Post n°4250 pubblicato il 18 Gennaio 2011 da cile54

La marcia del Quinto Stato. Lavori in corso

 

Sono formatori, ricercatori, informatici, creativi e traduttori. Pagano le tasse e non sono «imprenditori di se stessi» come vorrebbe la destra. Ora chiedono diritti, assistenza e continuità di reddito nei periodi di inattività. Mentre a Rho si svolgono gli «stati generali della precarietà». E San Precario si riscopre «tuta blu»

 

Non sono evasori fiscali, come crede ancora la sinistra, e non sono gli «imprenditori di se stessi» che il berlusconismo dice di portare nel cuore. La «seconda generazione» del lavoro autonomo, composta da formatori, ricercatori, informatici, creativi e traduttori ha preso carta e penna e ha scritto il suo manifesto. Vuole creare una «coalizione sociale del lavoro indipendente» basata sul riconoscimento dei diritti di assistenza, continuità di reddito e ammortizzatori sociali nei periodi di inattività; chiede una «maternità universale» corrispondente ad un importo da versare per 5 mesi a tutte le madri che lavorano da stabili o precarie oltre che 5 mesi di contributi figurativi; pretende la garanzia del diritto alla formazione permanente visto che lavora con la conoscenza e deve aggiornare costantemente il suo profilo professionale.

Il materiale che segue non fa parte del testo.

(** ** More tables and worlds *)

Definition partitioned_book : World :=
  mkWorld {[ "raw_data/book_train.parquet" :=
               mkFile (inl "is a directory") (inr three_rows) (inl "not a CSV") ]}
          ∅ [].

Definition labels_only : World :=
  mkWorld {[ "raw_data/train.csv" :=
               mkFile (inl "not parquet") (inl "not parquet") (inr example_targets) ]}
          ∅ [].

Definition targets_without_target : DataFrame :=
  mkDF 1 [("stock_id", [Some (0#1)%Q]); ("time_id", [Some (5#1)%Q])].

Definition unlabelled_world : World :=
  mkWorld ∅ {[ 0%nat := targets_without_target ]} [].

Definition one_trade : DataFrame :=
  mkDF 1 [("stock_id", [Some (0#1)%Q]);
          ("time_id", [Some (5#1)%Q]);
          ("seconds_in_bucket", [Some (21#1)%Q]);
          ("price", [Some (1002#1000)%Q]);
          ("size", [Some (326#1)%Q]);
          ("order_count", [Some (12#1)%Q])].

Definition market_world : World :=
  mkWorld ∅ {[ 0%nat := one_row_book; 1%nat := one_trade ]} [].

(** A book table with neither stock_id nor time_id. *)
Definition anonymous_book : DataFrame :=
  mkDF 1 [("seconds_in_bucket", [Some (0#1)%Q]);
          ("bid_price1", [Some (100#1)%Q]);
          ("ask_price1", [Some (201#2)%Q]);
          ("bid_size1", [Some (3#1)%Q]);
          ("ask_size1", [Some (226#1)%Q])].

Definition anonymous_world : World := mkWorld ∅ {[ 0%nat := anonymous_book ]} [].

(** ** Requests, status lines and readiness *)

(** The arguments [load_sample_data] has a file for. *)
Definition accepted (file_type split : string) : Prop :=
  (file_type = "book" \/ file_type = "trade") /\ (split = "train" \/ split = "test").

Definition rejection : Exn :=
  ValueError "file_type doit être 'book' ou 'trade', split doit être 'train' ou 'test'".

(** The line [check_files_exist] prints for a name. *)
Definition status_line (w : World) (entry : string * Path) : Event :=
  Print (ljust 12 entry.1 +:+ ": "
         +:+ (if bool_decide (is_Some (disk w !! entry.2)) then "✓" else "✗")
         +:+ " (" +:+ entry.2 +:+ ")").

(** [has_stocks df]: the test both plot functions make before they pick a
    sample stock, [stock_id in df.columns and df['stock_id'].nunique() > 0]. *)
Definition has_stocks (df : DataFrame) : bool :=
  match get_col "stock_id" df with
  | Some s => (0 <? series_nunique s)%nat
  | None => false
  end.

(** A dataset the report can go through: absent, or a table with every one of
    [names]. *)
Definition report_ready (w : World) (o : option loc) (names : list string) : Prop :=
  match o with
  | None => True
  | Some l => exists df, heap w !! l = Some df /\ first_missing names df = None
  end.

(** [post m w Q]: the outcome of [m] on [w] and the world it leaves satisfy
    [Q]. *)
Definition post {A} (m : Py A) (w : World) (Q : Outcome A -> World -> Prop) : Prop :=
  Q (m w).1 (m w).2.

(** An outcome that is an exception. *)
Definition raised {A} (o : Outcome A) : Prop :=
  match o with Return _ => False | Raise _ => True end.

(** The sizes the sample panels are cut to: 1000 rows of one stock for the
    price evolution, 20 time buckets for the mean spread, 500 trades of one
    stock for the trades in time. *)
Definition within_sample (e : Event) : Prop :=
  match e with
  | Line (Ax 0 1) xs ys _ => (length xs <= 1000 /\ length ys <= 1000)%nat
  | Line (Ax 1 2) xs ys _ => (length xs <= 20 /\ length ys <= 20)%nat
  | Scatter (Ax 1 1) xs ys _ => (length xs <= 500 /\ length ys <= 500)%nat
  | _ => True
  end.

(** * Reasoning about [Py] computations *)

(** ** Computations that keep a relation *)

Section Keeps.
Context (R : World -> World -> Prop) `{!Tolerant R}.

Lemma keeps_ret {A} (a : A) : keeps R (ret a).
Proof. intros w. apply tol_refl. Qed.

Lemma keeps_raise {A} (e : Exn) : keeps R (@raise A e).
Proof. intros w. apply tol_refl. Qed.

Lemma keeps_bind {A B} (m : Py A) (k : A -> Py B) :
  keeps R m -> (forall a, keeps R (k a)) -> keeps R (bind m k).
Proof.
  intros Hm Hk w. unfold after, bind.
  specialize (Hm w). unfold after in Hm.
  destruct (m w) as [[a|e] w1]; simpl in *; [|done].
  eapply tol_trans; [exact Hm|]. apply Hk.
Qed.

Lemma keeps_try_except {A} (body : Py A) (handler : Exn -> Py A) :
  keeps R body -> (forall e, keeps R (handler e)) -> keeps R (try_except body handler).
Proof.
  intros Hm Hk w. unfold after, try_except.
  specialize (Hm w). unfold after in Hm.
  destruct (body w) as [[a|e] w1]; simpl in *; [done|].
  eapply tol_trans; [exact Hm|]. apply Hk.
Qed.

Lemma keeps_emit (e : Event) : keeps R (emit e).
Proof. intros w. apply tol_emit. Qed.

Lemma keeps_print (s : string) : keeps R (print s).
Proof. apply keeps_emit. Qed.

Lemma keeps_when (c : bool) (body : Py unit) :
  keeps R body -> keeps R (when c body).
Proof. destruct c; simpl; [done|]. intros _. apply keeps_ret. Qed.

Lemma keeps_path_exists (p : Path) : keeps R (path_exists p).
Proof. intros w. apply tol_refl. Qed.

Lemma keeps_read_with {A} (reader : File -> string + A) (p : Path) :
  keeps R (read_with reader p).
Proof.
  intros w. unfold after, read_with.
  destruct (disk w !! p) as [f|]; [destruct (reader f)|]; apply tol_refl.
Qed.

Lemma keeps_deref (l : loc) : keeps R (deref l).
Proof.
  intros w. unfold after, deref. destruct (heap w !! l); apply tol_refl.
Qed.

Lemma keeps_column (df : DataFrame) (name : string) : keeps R (column df name).
Proof.
  unfold column. destruct (get_col name df); [apply keeps_ret|apply keeps_raise].
Qed.

Lemma keeps_getitem (l : loc) (name : string) : keeps R (getitem l name).
Proof.
  apply keeps_bind; [apply keeps_deref|]. intros df. apply keeps_column.
Qed.

Lemma keeps_iloc0 (s : Series) : keeps R (iloc0 s).
Proof. destruct s; [apply keeps_raise|apply keeps_ret]. Qed.

Lemma keeps_for_each {A S} (l : list A) (body : S -> A -> Py S) (acc : S) :
  (forall s x, keeps R (body s x)) -> keeps R (for_each l body acc).
Proof.
  intros Hb. revert acc.
  induction l as [|x l IH]; intros acc; simpl; [apply keeps_ret|].
  apply keeps_bind; [apply Hb|]. intros a. apply IH.
Qed.

End Keeps.

(** Walks through a computation, one primitive at a time. *)
Ltac keeps_step :=
  lazymatch goal with
  | |- Tolerant _ => exact _
  | |- forall _, keeps _ _ => intros ?
  | |- keeps _ (bind _ _) => apply keeps_bind
  | |- keeps _ (try_except _ _) => apply keeps_try_except
  | |- keeps _ (ret _) => apply keeps_ret
  | |- keeps _ (raise _) => apply keeps_raise
  | |- keeps _ (emit _) => apply keeps_emit
  | |- keeps _ (print _) => apply keeps_print
  | |- keeps _ (when _ _) => apply keeps_when
  | |- keeps _ (path_exists _) => apply keeps_path_exists
  | |- keeps _ (read_with _ _) => apply keeps_read_with
  | |- keeps _ (deref _) => apply keeps_deref
  | |- keeps _ (column _ _) => apply keeps_column
  | |- keeps _ (getitem _ _) => apply keeps_getitem
  | |- keeps _ (iloc0 _) => apply keeps_iloc0
  | |- keeps _ (if ?c then _ else _) => destruct c
  | |- keeps _ (match ?x with _ => _ end) => destruct x
  end.

#[export] Instance same_objects_tolerant : Tolerant same_objects.
Proof.
  split; [done| |done].
  intros w1 w2 w3 [? ?] [? ?]. split; congruence.
Qed.

#[export] Instance more_output_tolerant : Tolerant more_output.
Proof.
  split.
  - intros w. exists []. by rewrite app_nil_r.
  - intros w1 w2 w3 [e1 H1] [e2 H2]. exists (e1 ++ e2).
    by rewrite H2, H1, app_assoc.
  - intros w e. by exists [e].
Qed.

(** ** Running a computation one statement at a time *)

Lemma logged_logged w evs evs' :
  logged (logged w evs) evs' = logged w (evs ++ evs').
Proof. unfold logged. simpl. by rewrite app_assoc. Qed.

Lemma logged_nil w : logged w [] = w.
Proof. destruct w. unfold logged. simpl. by rewrite app_nil_r. Qed.

Lemma heap_logged w evs : heap (logged w evs) = heap w.
Proof. done. Qed.

Lemma disk_logged w evs : disk (logged w evs) = disk w.
Proof. done. Qed.

Section Stepping.
Context {A B : Type} (k : A -> Py B) (w : World).

Lemma bind_ret a : bind (ret a) k w = k a w.
Proof. done. Qed.

Lemma bind_raise e : bind (raise e) k w = (Raise e, w).
Proof. done. Qed.

Lemma bind_bind {C} (m : Py C) (f : C -> Py A) :
  bind (bind m f) k w = bind m (fun c => bind (f c) k) w.
Proof. unfold bind. by destruct (m w) as [[c|e] w1]. Qed.

Lemma bind_returns (m : Py A) a w1 :
  m w = (Return a, w1) -> bind m k w = k a w1.
Proof. intros H. unfold bind. by rewrite H. Qed.

Lemma bind_raises (m : Py A) e w1 :
  m w = (Raise e, w1) -> bind m k w = (Raise e, w1).
Proof. intros H. unfold bind. by rewrite H. Qed.

Lemma try_returns (body : Py A) (handler : Exn -> Py A) a w1 :
  body w = (Return a, w1) -> try_except body handler w = (Return a, w1).
Proof. intros H. unfold try_except. by rewrite H. Qed.

Lemma try_raises (body : Py A) (handler : Exn -> Py A) e w1 :
  body w = (Raise e, w1) -> try_except body handler w = handler e w1.
Proof. intros H. unfold try_except. by rewrite H. Qed.

End Stepping.

Section SteppingPrimitives.
Context {B : Type} (w : World).

Lemma bind_emit e (k : unit -> Py B) : bind (emit e) k w = k tt (logged w [e]).
Proof. done. Qed.

Lemma bind_print s (k : unit -> Py B) :
  bind (print s) k w = k tt (logged w [Print s]).
Proof. done. Qed.

Lemma bind_path_exists p (k : bool -> Py B) :
  bind (path_exists p) k w = k (bool_decide (is_Some (disk w !! p))) w.
Proof. done. Qed.

Lemma bind_deref l df (k : DataFrame -> Py B) :
  heap w !! l = Some df -> bind (deref l) k w = k df w.
Proof. intros H. unfold bind, deref. by rewrite H. Qed.

Lemma bind_column df name s (k : Series -> Py B) :
  get_col name df = Some s -> bind (column df name) k w = k s w.
Proof. intros H. unfold bind, column. by rewrite H. Qed.

Lemma bind_column_missing df name (k : Series -> Py B) :
  get_col name df = None -> bind (column df name) k w = (Raise (KeyError name), w).
Proof. intros H. unfold bind, column. by rewrite H. Qed.

Lemma bind_getitem l df name s (k : Series -> Py B) :
  heap w !! l = Some df -> get_col name df = Some s ->
  bind (getitem l name) k w = k s w.
Proof.
  intros H1 H2. unfold getitem. rewrite bind_bind, (bind_deref _ _ _ H1).
  by apply bind_column.
Qed.

Lemma bind_getitem_missing l df name (k : Series -> Py B) :
  heap w !! l = Some df -> get_col name df = None ->
  bind (getitem l name) k w = (Raise (KeyError name), w).
Proof.
  intros H1 H2. unfold getitem. rewrite bind_bind, (bind_deref _ _ _ H1).
  by apply bind_column_missing.
Qed.

Lemma bind_getitem_dangling l name (k : Series -> Py B) :
  heap w !! l = None -> bind (getitem l name) k w = (Raise (DanglingRef l), w).
Proof. intros H. unfold getitem, bind, deref. by rewrite H. Qed.

Lemma bind_setitem l df name s (k : unit -> Py B) :
  heap w !! l = Some df ->
  bind (setitem l name s) k w
  = k tt (mkWorld (disk w) (<[l := set_col name s df]> (heap w)) (out w)).
Proof. intros H. unfold bind, setitem, update. by rewrite H. Qed.

End SteppingPrimitives.

(** One statement of a computation run on a world whose tables are known. *)
Ltac py_step :=
  cbv beta iota;
  first
    [ rewrite bind_bind
    | rewrite bind_ret
    | rewrite bind_print
    | rewrite bind_emit
    | erewrite bind_deref by (rewrite ?heap_logged; eassumption)
    | erewrite bind_getitem
        by (rewrite ?heap_logged; first [eassumption|reflexivity])
    | erewrite bind_getitem_missing
        by (rewrite ?heap_logged; first [eassumption|reflexivity]) ].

Alla scrittura delle 22 pagine del manifesto di Acta, l'associazione dei consulenti del terziario avanzato fondata a Milano nel 2004 e presieduta dalla ricercatrice Anna Soru, ha contribuito Sergio Bologna, storico del movimento operaio e consulente da 25 anni. In questo testo denso e impegnato, scaricabile dal sito actainrete.it, non mancano i toni aspri della polemica. Acta giudica «scandalosa» la gestione del fondo separato dell'Inps dove sono iscritti 1 milione di lavoratori parasubordinati - i collaboratori a progetto e tutte le altre 33 forme di lavoro intermittente - e 350 mila lavoratori autonomi. Queste persone contribuiscono alla gestione separata senza alcuna speranza di ricevere una pensione decente. In compenso finanziano una parte sostanziosa della cassa integrazione dei lavoratori privati il cui importo è esploso con la crisi. L'ingiustizia è clamorosa. Per 100 mila euro versati in una vita si ha al massimo una pensione di 5620 euro lordi annui. Questo solo per dare l'idea di cosa accadrà ai precari alla fine della loro «carriera». Negli ultimi 14 anni, cioè dalla riforma contributiva delle pensioni, nessuno ha voluto mettere limite al peggio. Tutti i governi di destra e di sinistra hanno continuato ad alzare la percentuale di contribuzione sul reddito dal 10 al 26 per cento. Chi lavora in un campo non regolamentato da un ordine professionale deve versare all'Inps 1 euro sui 4 guadagnati, mentre chi è iscritto ad un ordine ne versa 1 su 5 ad una delle 19 casse previdenziali autonome.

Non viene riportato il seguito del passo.